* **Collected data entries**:
(** * The AppleScript bridge of the macOS Contacts server

    A shallow embedding of [src/index.ts] (class [MacOSContactsServer]):
    the script escaper, the script texts each operation builds, the
    executor seen as an external process, the parsers of its flattened
    text output, and the five operations built from them.

    Conventions of the embedding.
    - A JavaScript string is a [string]; each [ascii] stands for one code
      unit.  Every string operation of the source used here ([replace],
      [split], [join], [trim], template literals) works code unit by code
      unit; the texts followed here are those over the code units below
      256.
    - [undefined] is [None]; an optional request field is an [option].
    - An integer argument ([limit]) is a [Z].
    - The external process and the console are effects: operations run in
      a state-and-exception monad over an abstract world. *)

From Stdlib Require Import String Ascii List ZArith Lia Bool.
From Stdlib Require Import Numbers.DecimalString.
Import ListNotations.

Open Scope list_scope.
Open Scope string_scope.

(** ** Characters the source names by escape sequences *)

Definition backslash : ascii := "092"%char.
Definition dquote : ascii := "034"%char.
Definition newline : ascii := "010"%char.
Definition creturn : ascii := "013"%char.
Definition tab : ascii := "009"%char.

(** One-character strings, to splice into script texts. *)
Definition bs : string := String backslash EmptyString.
Definition dq : string := String dquote EmptyString.
Definition nl : string := String newline EmptyString.

(** ** JavaScript string and array primitives *)

Module JS.

(** [s.replace(/c/g, r)] for a pattern that matches the single code unit
    [c] and a replacement [r] without dollar patterns. *)
Fixpoint replaceAll (c : ascii) (r : string) (s : string) : string :=
  match s with
  | EmptyString => EmptyString
  | String x s' =>
      if Ascii.eqb x c then r ++ replaceAll c r s'
      else String x (replaceAll c r s')
  end.

(** [s.startsWith(p)]. *)
Fixpoint startsWith (p s : string) : bool :=
  match p, s with
  | EmptyString, _ => true
  | String a p', String b s' => Ascii.eqb a b && startsWith p' s'
  | String _ _, EmptyString => false
  end.

(** [s.includes(p)]. *)
Fixpoint includes (p s : string) : bool :=
  match s with
  | EmptyString => startsWith p s
  | String _ s' => startsWith p s || includes p s'
  end.

(** The scan of [s.split(sep)] for a non-empty separator: [skip] counts
    the code units of a separator just matched that are still to be
    passed over, [cur] is the piece being collected. *)
Fixpoint splitFrom (sep : string) (skip : nat) (cur : string) (s : string)
  : list string :=
  match s with
  | EmptyString => [cur]
  | String x s' =>
      match skip with
      | S k => splitFrom sep k cur s'
      | O =>
          if startsWith sep s
          then cur :: splitFrom sep (String.length sep - 1) EmptyString s'
          else splitFrom sep 0 (cur ++ String x EmptyString) s'
      end
  end.

(** [s.split(sep)], [sep] a non-empty string.  The empty string splits
    into one empty piece. *)
Definition split (sep : string) (s : string) : list string :=
  splitFrom sep 0 EmptyString s.

(** [parts.join(sep)]. *)
Fixpoint join (sep : string) (parts : list string) : string :=
  match parts with
  | [] => EmptyString
  | [p] => p
  | p :: rest => p ++ sep ++ join sep rest
  end.

(** White space as [trim] sees it, among the code units below 256. *)
Definition isWhiteSpace (c : ascii) : bool :=
  existsb (Ascii.eqb c)
    ["009"%char; "010"%char; "011"%char; "012"%char; "013"%char;
     " "%char; "160"%char].

Fixpoint trimStart (s : string) : string :=
  match s with
  | EmptyString => EmptyString
  | String c s' => if isWhiteSpace c then trimStart s' else s
  end.

Fixpoint trimEnd (s : string) : string :=
  match s with
  | EmptyString => EmptyString
  | String c s' =>
      match trimEnd s' with
      | EmptyString => if isWhiteSpace c then EmptyString else String c EmptyString
      | t => String c t
      end
  end.

(** [s.trim()]. *)
Definition trim (s : string) : string := trimEnd (trimStart s).

(** Truthiness of a string: the empty string is falsy. *)
Definition truthy (s : string) : bool :=
  match s with EmptyString => false | String _ _ => true end.

(** [x || d] where [x] is a string or [undefined]. *)
Definition orElse (x : option string) (d : string) : string :=
  match x with
  | Some s => if truthy s then s else d
  | None => d
  end.

(** [arr.slice(0, end)] for an integer [end]: a negative [end] counts
    from the end of the array. *)
Definition slice0 {A : Type} (l : list A) (e : Z) : list A :=
  if (e <? 0)%Z
  then firstn (Z.to_nat (Z.of_nat (List.length l) + e)) l
  else firstn (Z.to_nat e) l.

(** [String(n)] for an integer [n], in plain decimal.  This is what
    JavaScript prints for the integers of magnitude below 10^21 that a
    number holds exactly; beyond that it prints an exponent form, which
    is not followed here.  The source only prints row bounds and
    positions with it. *)
Definition numberToString (n : Z) : string :=
  NilZero.string_of_int (Z.to_int n).

(** [arr.forEach((x, index) => ...)] where the callback updates one
    local variable of type [S]; [from] is the index of the head. *)
Fixpoint forEachFrom {A S : Type} (from : nat) (f : A -> nat -> S -> S)
    (l : list A) (acc : S) : S :=
  match l with
  | [] => acc
  | x :: l' => forEachFrom (Datatypes.S from) f l' (f x from acc)
  end.

Definition forEach {A S : Type} (f : A -> nat -> S -> S) (l : list A) (acc : S) : S :=
  forEachFrom 0 f l acc.

End JS.

(** ** Script Escaper *)

(** [escapeForAppleScript], index.ts lines 258-267: five global
    replacements chained left to right. *)
Definition escapeForAppleScript (str : string) : string :=
  JS.replaceAll tab (bs ++ "t")
    (JS.replaceAll creturn (bs ++ "r")
      (JS.replaceAll newline (bs ++ "n")
        (JS.replaceAll dquote (bs ++ dq)
          (JS.replaceAll backslash (bs ++ bs) str)))).

(** The escaper as the specification words it: an ordered list of
    substitutions, each one replacing every occurrence of one character
    by its escaped form, applied one after the other. *)
Module EscaperSpec.

Definition substitute (c : ascii) (r : string) (s : string) : string :=
  String.concat EmptyString
    (map (fun x => if Ascii.eqb x c then r else String x EmptyString)
         (list_ascii_of_string s)).

Definition substitutions : list (ascii * string) :=
  [ (backslash, bs ++ bs);
    (dquote, bs ++ dq);
    (newline, bs ++ "n");
    (creturn, bs ++ "r");
    (tab, bs ++ "t") ].

Definition escape (raw : string) : string :=
  fold_left (fun acc cr => substitute (fst cr) (snd cr) acc) substitutions raw.

End EscaperSpec.

(** What a single left-to-right pass writes for one character. *)
Definition escapeChar (c : ascii) : string :=
  if Ascii.eqb c backslash then bs ++ bs
  else if Ascii.eqb c dquote then bs ++ dq
  else if Ascii.eqb c newline then bs ++ "n"
  else if Ascii.eqb c creturn then bs ++ "r"
  else if Ascii.eqb c tab then bs ++ "t"
  else String c EmptyString.

Fixpoint escapeOnePass (s : string) : string :=
  match s with
  | EmptyString => EmptyString
  | String c s' => escapeChar c ++ escapeOnePass s'
  end.

(** ** Request and response records *)

Module Url.
Record t := { label : string; value : string }.
End Url.

(** The record [getContact] assembles. *)
Module Contact.
Record t := {
  id : string;
  name : string;
  organization : string;
  job_title : string;
  note : string;
  emails : list string;
  phones : list string;
  urls : list Url.t
}.
End Contact.

(** Arguments of [search_contacts]. *)
Module SearchArgs.
Record t := { query : option string; limit : option Z }.
End SearchArgs.

(** Arguments of [create_contact]; only [name] is required. *)
Module CreateArgs.
Record t := {
  name : string;
  organization : option string;
  job_title : option string;
  emails : option (list string);
  phones : option (list string);
  urls : option (list Url.t);
  note : option string
}.
End CreateArgs.

(** Arguments of [update_contact]: [identifier] and the rest, which the
    source names [updates]. *)
Module UpdateArgs.
Record t := {
  identifier : string;
  name : option string;
  organization : option string;
  job_title : option string;
  note : option string;
  urls : option (list Url.t);
  emails : option (list string);
  phones : option (list string)
}.
End UpdateArgs.

(** Arguments of [get_recent_contacts]. *)
Module RecentArgs.
Record t := { days_back : option Z; type : option string; limit : option Z }.
End RecentArgs.

Module SearchHit.
Record t := { name : string; organization : string }.
End SearchHit.

Module SearchResponse.
Record t := { success : bool; count : nat; contacts : list SearchHit.t }.
End SearchResponse.

(** [{success: true, contact}] or [{success: false, message}]. *)
Module GetResponse.
Record t := { success : bool; message : option string; contact : option Contact.t }.
End GetResponse.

* **YOUR ASSIGNMENT**: Nothing but the lines from the start of the data through the line holding "- A JavaScript" should be restated, and each one exactly.

* **RESPONSE BELOW**:
(** * The AppleScript bridge of the macOS Contacts server

    A shallow embedding of [src/index.ts] (class [MacOSContactsServer]):
    the script escaper, the script texts each operation builds, the
    executor seen as an external process, the parsers of its flattened
    text output, and the five operations built from them.

    Conventions of the embedding.
    - A JavaScript string is a [string]; each [ascii] stands for one code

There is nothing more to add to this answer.